We say that a polynomial $f(x_1,\ldots,x_n)$ is {\em indecomposable} if it cannot be written as a product of two polynomials that are defined over disjoint sets of variables. The {\em polynomial decomposition} problem is defined to be the task of finding the indecomposable factors of a given polynomial. Note that for multilinear polynomials, factorization is the same as decomposition, as any two different factors are variable disjoint.

In this paper we show that the problem of derandomizing polynomial identity testing is essentially equivalent to the problem of
derandomizing algorithms for polynomial decomposition. More accurately, we show that for any reasonable circuit class there is
a deterministic polynomial time (black-box) algorithm for polynomial identity testing of that class if and only if there is
a deterministic polynomial time (black-box) algorithm for factoring a polynomial, computed in the class, to its indecomposable components.
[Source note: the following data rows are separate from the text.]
(** * Jira bulk import: the conversion pipeline of [app.py]

    A shallow embedding of the three stages [preprocess],
    [dataframeprocess] and [postprocess] of the import application, and
    the properties of its specification proved (or refuted) on them.

    Modelling conventions.
    - A pandas [DataFrame] is a list of column labels and a list of rows,
      each row a list of cells aligned with the labels.  The row index is
      the position in the list: every frame the pipeline iterates over
      carries the default range index ([read_csv], [reset_index],
      [concat(..., ignore_index=True)]).
    - A cell is [None] for NaN (a missing value) and [Some v] otherwise.
    - Numbers are exact rationals ([Qc]); the rounding error of binary
      floating point is not represented, nor are infinities.
    - Python's [float] applied to a string is a parameter of the
      development ([str_to_float]); [None] stands for the [ValueError]
      it raises.
    - Exceptions are values of [Error]; every stage returns a [result]. *)

From Stdlib Require Import QArith Qcanon Qround Lqa.
From stdpp Require Import numbers countable strings gmap fin_maps list.

Local Open Scope string_scope.
Local Open Scope list_scope.

(** ** Values, cells and frames *)

Inductive value :=
| VStr (s : string)
| VNum (q : Qc)
| VInt (z : Z).

Global Instance value_eq_dec : EqDecision value.
Proof. solve_decision. Defined.

Global Instance value_countable : Countable value.
Proof.
  refine (inj_countable'
    (fun v => match v with
              | VStr s => inl s
              | VNum q => inr (inl q)
              | VInt z => inr (inr z)
              end)
    (fun x => match x with
              | inl s => VStr s
              | inr (inl q) => VNum q
              | inr (inr z) => VInt z
              end) _).
  by intros [].
Defined.

(** [None] is NaN. *)
Definition cell := option value.

Definition str (s : string) : cell := Some (VStr s).
Definition num (q : Qc) : cell := Some (VNum q).
Definition int (z : Z) : cell := Some (VInt z).
Definition NaN : cell := None.

(** [pd.notna]. *)
Definition notna (c : cell) : bool :=
  match c with Some _ => true | None => false end.

Record DataFrame := {
  columns : list string;
  rows : list (list cell)
}.

(** [row[c]]: the cell of a row under the first column labelled [c].  A
    row shorter than the header reads as NaN there, as [read_csv] pads
    it. *)
Definition col_index (cols : list string) (c : string) : option nat :=
  fst <$> list_find (fun x => x = c) cols.

Definition row_get (cols : list string) (r : list cell) (c : string) : cell :=
  match col_index cols c with
  | Some i => default None (r !! i)
  | None => None
  end.

(** [df.at[idx, c] = v] on the row at [idx], for an existing column. *)
Definition row_set (cols : list string) (r : list cell) (c : string) (v : cell)
  : list cell :=
  match col_index cols c with
  | Some i => <[i := v]> r
  | None => r
  end.

(** [df[c].values]. *)
Definition column_values (df : DataFrame) (c : string) : list cell :=
  map (fun r => row_get (columns df) r c) (rows df).

(** ** Errors *)

Inductive Error :=
| EmptyInputError
| MissingColumnError (required : list string)
| MissingSentinelError
| OrphanStoryError (index : nat)
| InvalidEstimateError (s : string)
| KeyError (k : cell)
| TypeError
| IntCastingNaNError.

Inductive result (A : Type) :=
| Ok (a : A)
| Err (e : Error).
Arguments Ok {A} a.
Arguments Err {A} e.

Global Instance result_ret : MRet result := fun A a => Ok a.

Global Instance result_bind : MBind result := fun A B f m =>
  match m with
  | Ok a => f a
  | Err e => Err e
  end.

(** ** Stage 1: [preprocess] *)

Definition placeholders : list string :=
  ["Unnamed: 3"; "Unnamed: 5"; "Unnamed: 7"].

(** [data.drop(columns=[c])]: every column labelled [c] goes, with its
    cells. *)
Definition drop_column (c : string) (df : DataFrame) : DataFrame :=
  {| columns := filter (fun x => x <> c) (columns df);
     rows := map (fun r =>
               (filter (fun p => p.1 <> c) (zip (columns df) r)).*2)
               (rows df) |}.

Definition drop_if_present (df : DataFrame) (c : string) : DataFrame :=
  if decide (c ∈ columns df) then drop_column c df else df.

(** [data.iloc[:, :n]]. *)
Definition iloc_cols (n : nat) (df : DataFrame) : DataFrame :=
  {| columns := take n (columns df); rows := map (take n) (rows df) |}.

(** [data.dropna(how="all")]: a row goes when none of its cells holds a
    value. *)
Definition dropna_all (df : DataFrame) : DataFrame :=
  {| columns := columns df;
     rows := filter (fun r => existsb notna r = true) (rows df) |}.

(** Lines 28-38: drop the first row, the placeholder columns, keep six
    columns, drop empty rows ([reset_index] renumbers the rows, which
    the positional index of the model does by itself). *)
Definition cleanup (data : DataFrame) : DataFrame :=
  let data := {| columns := columns data; rows := tail (rows data) |} in
  let data := foldl drop_if_present data placeholders in
  let data := iloc_cols 6 data in
  dropna_all data.

Definition is_END (c : cell) : Prop := c = str "END".

Definition preprocess (data : DataFrame) : result DataFrame :=
  if bool_decide (rows data = [] \/ columns data = [])
     || (length (rows data) <? 2)%nat
  then Err EmptyInputError
  else
    let data := cleanup data in
    if decide ("EPIC" ∈ columns data) then
      match list_find is_END (column_values data "EPIC") with
      | Some (end_index, _) =>
          Ok {| columns := columns data; rows := take end_index (rows data) |}
      | None => Err MissingSentinelError
      end
    else Err (MissingColumnError ["EPIC"]).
An immediate corollary is that polynomial identity testing and polynomial factorization are equivalent (up to a polynomial overhead) for multilinear polynomials. In addition, we observe that derandomizing the polynomial decomposition problem is equivalent, in the sense of Kabanets and Impagliazzo, to proving arithmetic circuit lower bounds to NEXP.

Our approach uses ideas from a previous work in which we showed that the polynomial identity testing problem for a circuit class $\mathcal M$ is essentially equivalent to the problem of deciding whether a circuit from $\mathcal M$ computes a polynomial that has a read-once arithmetic formula.